Sono 639 i membri della Camera dei Comuni. Pertanto, perché il piano sulla Brexit così come lo ha concordato Johnson con Bruxelles possa essere approvato, il premier  ha bisogno di 320 voti.

Ci sono i numeri? Riuscirà Boris Johnson  ad ottenere il consenso dai parlamentari e a valicare quell'ostacolo che è stato insormontabile per Theresa May?

I conservatori, di cui Johnson è il leader, favorevoli al suo accordo sono 287. Nel numero, però sono inclusi anche i 28 parlamentari del gruppo ERG che invece sono favorevoli ad una hard Brexit e che in passato non avevano votato il piano May. Pertanto, non è certo che siano comunque a favore del piano proposto da Johnson.

Gli altri 23 ex membri del partito conservatore espulsi il mese scorso per aver votato contro una no-deal Brexit supporteranno il nuovo accordo di Boris Johnson... ma non compattamente: alcuni di loro voteranno no.

I 10 parlamentari del DUP, partito degli unionisti dell'Irlanda del Nord che teoricamente dovrebbe far parte della maggioranza di governo, hanno dichiarato che voteranno no.

I gruppi dell'opposizione costituiti da SNP, Plaid, Greens, Lib Dem, Indipendent Group for Change sono decisamente contrari al piano Johnson.

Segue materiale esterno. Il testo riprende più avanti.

Lemma read_result_empty_file
    (pickle dill : Pickler) (self : PythonVirtualenvOperator.instance)
    (output_filename : string) (w : world) :
  fs w !! output_filename = Some "" ->
  PythonVirtualenvOperator._read_result pickle dill self output_filename w
  = ({| fs := fs w; trace := trace w ++ [EvStat output_filename] |},
     Ok PyNone).
Proof.
  intros Hfile. unfold PythonVirtualenvOperator._read_result.
  erewrite bind_ok by (unfold os_stat_st_size; rewrite Hfile; reflexivity).
  reflexivity.
Qed.

(** C2, as the code has it.  For an output file that exists:
    a zero-length file gives [None] after the size check alone, with no
    [open] and no decode; a non-empty file is opened and decoded with the
    configured library, and [_read_result] returns what the decoder returns
    or raises what it raises, never swallowing a failure.  The message about
    major Python versions is logged before the re-raise exactly when the
    failure is a [ValueError]; any other failure propagates without it. *)
Theorem read_result_spec
    (pickle dill : Pickler) (self : PythonVirtualenvOperator.instance)
    (output_filename content : string) (w : world) :
  fs w !! output_filename = Some content ->
  (content = "" ->
     PythonVirtualenvOperator._read_result pickle dill self output_filename w
     = ({| fs := fs w; trace := trace w ++ [EvStat output_filename] |},
        Ok PyNone))
  /\ (content <> "" ->
      PythonVirtualenvOperator._read_result pickle dill self output_filename w
      = ({| fs := fs w;
            trace :=
              (trace w ++
               [EvStat output_filename;
                EvOpen output_filename "rb";
                EvLoad (configured_library (PythonVirtualenvOperator.use_dill self))
                       output_filename]) ++
              logged_after_decode
                (loads (host_library pickle dill
                          (PythonVirtualenvOperator.use_dill self)) content) |},
         loads (host_library pickle dill
                  (PythonVirtualenvOperator.use_dill self)) content)).
Proof.
  intros Hfile. split; intros Hcontent.
  - subst content. by apply read_result_empty_file.
  - unfold PythonVirtualenvOperator._read_result.
    erewrite bind_ok by (unfold os_stat_st_size; rewrite Hfile; reflexivity).
    destruct (Nat.eqb (String.length content) 0) eqn:E.
    { apply Nat.eqb_eq, length_zero_empty in E. contradiction. }
    erewrite bind_ok
      by (unfold open_read; cbn [fs trace]; rewrite Hfile; reflexivity).
    unfold except_ValueError_reraise, host_library, logged_after_decode.
    destruct (PythonVirtualenvOperator.use_dill self);
      unfold pickler_load, bind, emit, lift, log_event; cbn [fs trace fst];
      match goal with |- context [loads ?l content] =>
        destruct (loads l content) as [v|e] end;
      cbn [fst snd fs trace configured_library];
      try destruct (isinstance_ValueError e);
      unfold emit; cbn [fst snd fs trace];
      rewrite <- ?app_assoc; cbn [app]; rewrite ?app_nil_r; reflexivity.
Qed.

Lemma read_result_spec_witness :
  fs (ExampleResults.world_with_output ExampleResults.five_protocol_4)
    !! ExampleResults.out = Some ExampleResults.five_protocol_4
  /\ PythonVirtualenvOperator._read_result
       (MiniPickle.pickler 2 []) (MiniPickle.pickler 2 [])
       (ExampleOperators.operator ExampleOperators.answer [] false)
       ExampleResults.out
       (ExampleResults.world_with_output ExampleResults.five_protocol_4)
     = ({| fs := {[ ExampleResults.out := ExampleResults.five_protocol_4 ]};
           trace := [EvStat ExampleResults.out;
                     EvOpen ExampleResults.out "rb";
                     EvLoad "pickle" ExampleResults.out;
                     EvLog "error" deserialization_message []] |},
        Raise (ValueError "unsupported pickle protocol: 4")).
Proof.
  assert (H : fs (ExampleResults.world_with_output ExampleResults.five_protocol_4)
                !! ExampleResults.out = Some ExampleResults.five_protocol_4)
    by (vm_compute; reflexivity).
  split; [exact H|].
  rewrite (proj2 (read_result_spec (MiniPickle.pickler 2 []) (MiniPickle.pickler 2 [])
                    (ExampleOperators.operator ExampleOperators.answer [] false)
                    ExampleResults.out ExampleResults.five_protocol_4
                    (ExampleResults.world_with_output ExampleResults.five_protocol_4)
                    H)).
  - vm_compute. reflexivity.
  - vm_compute. discriminate.
Defined.

Example read_result_same_version :
  PythonVirtualenvOperator._read_result
    (MiniPickle.pickler 4 []) (MiniPickle.pickler 4 [])
    (ExampleOperators.operator ExampleOperators.answer [] false)
    ExampleResults.out
    (ExampleResults.world_with_output ExampleResults.five_protocol_4)
  = ({| fs := {[ ExampleResults.out := ExampleResults.five_protocol_4 ]};
        trace := [EvStat ExampleResults.out;
                  EvOpen ExampleResults.out "rb";
                  EvLoad "pickle" ExampleResults.out] |},
     Ok (PyInt 5)).
Proof. vm_compute. reflexivity. Qed.

(** C2 as stated fails: a result whose class lives in a package of the
    isolated environment cannot be decoded by the host; the failure is a
    [ModuleNotFoundError], which [except ValueError] does not catch, so it
    propagates with nothing logged. *)
Lemma read_result_decode_failure_not_logged :
  ExampleResults.numpy_global <> ""
  /\ PythonVirtualenvOperator._read_result
       (MiniPickle.pickler 4 []) (MiniPickle.pickler 4 [])
       (ExampleOperators.operator ExampleOperators.answer [] false)
       ExampleResults.out
       (ExampleResults.world_with_output ExampleResults.numpy_global)
     = ({| fs := {[ ExampleResults.out := ExampleResults.numpy_global ]};
           trace := [EvStat ExampleResults.out;
                     EvOpen ExampleResults.out "rb";
                     EvLoad "pickle" ExampleResults.out] |},
        Raise (ModuleNotFoundError "numpy"))
  /\ Forall (fun e => is_log e = false)
       (trace (PythonVirtualenvOperator._read_result
                 (MiniPickle.pickler 4 []) (MiniPickle.pickler 4 [])
                 (ExampleOperators.operator ExampleOperators.answer [] false)
                 ExampleResults.out
                 (ExampleResults.world_with_output ExampleResults.numpy_global)).1).
Proof.
  split; [vm_compute; discriminate|]. split; [vm_compute; reflexivity|].
  vm_compute. repeat constructor.
Qed.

Il partito laburista di Corbyn, che ha giudicato l'ultimo accordo per la Brexit addirittura peggiore di quello siglato da Theresa May, è anch'esso contrario. Però, alcuni dei laburisti (nove)  pro Brexit  ammettono di non essere contrari all'ultimo piano concordato con l'Ue, anche per un problema di "stanchezza": per loro è necessario guardare avanti e chiudere la questione Brexit una volta per tutte. In ogni caso, non è affatto sicuro che il loro voto sia un sì: tutti o in parte potrebbero decidere anche di astenersi. In quel caso, la loro decisione non farebbe abbassare il quorum ed il loro voto, in pratica, corrisponderebbe ad un no.

La Camera inizierà a votare nel pomeriggio e, prima di decidere sul sì o no al piano di Boris Johnson, voterà anche un emendamento presentato da Oliver Letwin, uno dei tories espulsi, che propone di far slittare il voto, fin quando non sarà approvata la legge che decreta l'uscita della Gran Bretagna dalla Ue, in pratica la legge che farebbe entrare in vigore i termini dell'accordo. In caso di approvazione dell'emendamento Letwin, scatterebbe la norma prevista dal Benn act, cioè l'obbligo da parte di Boris Johnson di chiedere all'Ue un allungamento dei tempi previsti dall'articolo 50, in mancanza del raggiungimento di un accordo entro le 23 di oggi, 19 ottobre.

Lo scopo di Letwin è proprio quello di garantirsi un allungamento dei tempi di uscita, per evitare una no-deal Brexit, nel caso che qualcosa andasse storto durante tutto l'iter legislativo. Letwin avrebbe ottenuto l'appoggio dei laburisti e dei liberal-democratici, quindi il suo emendamento ha buone possibilità di passare.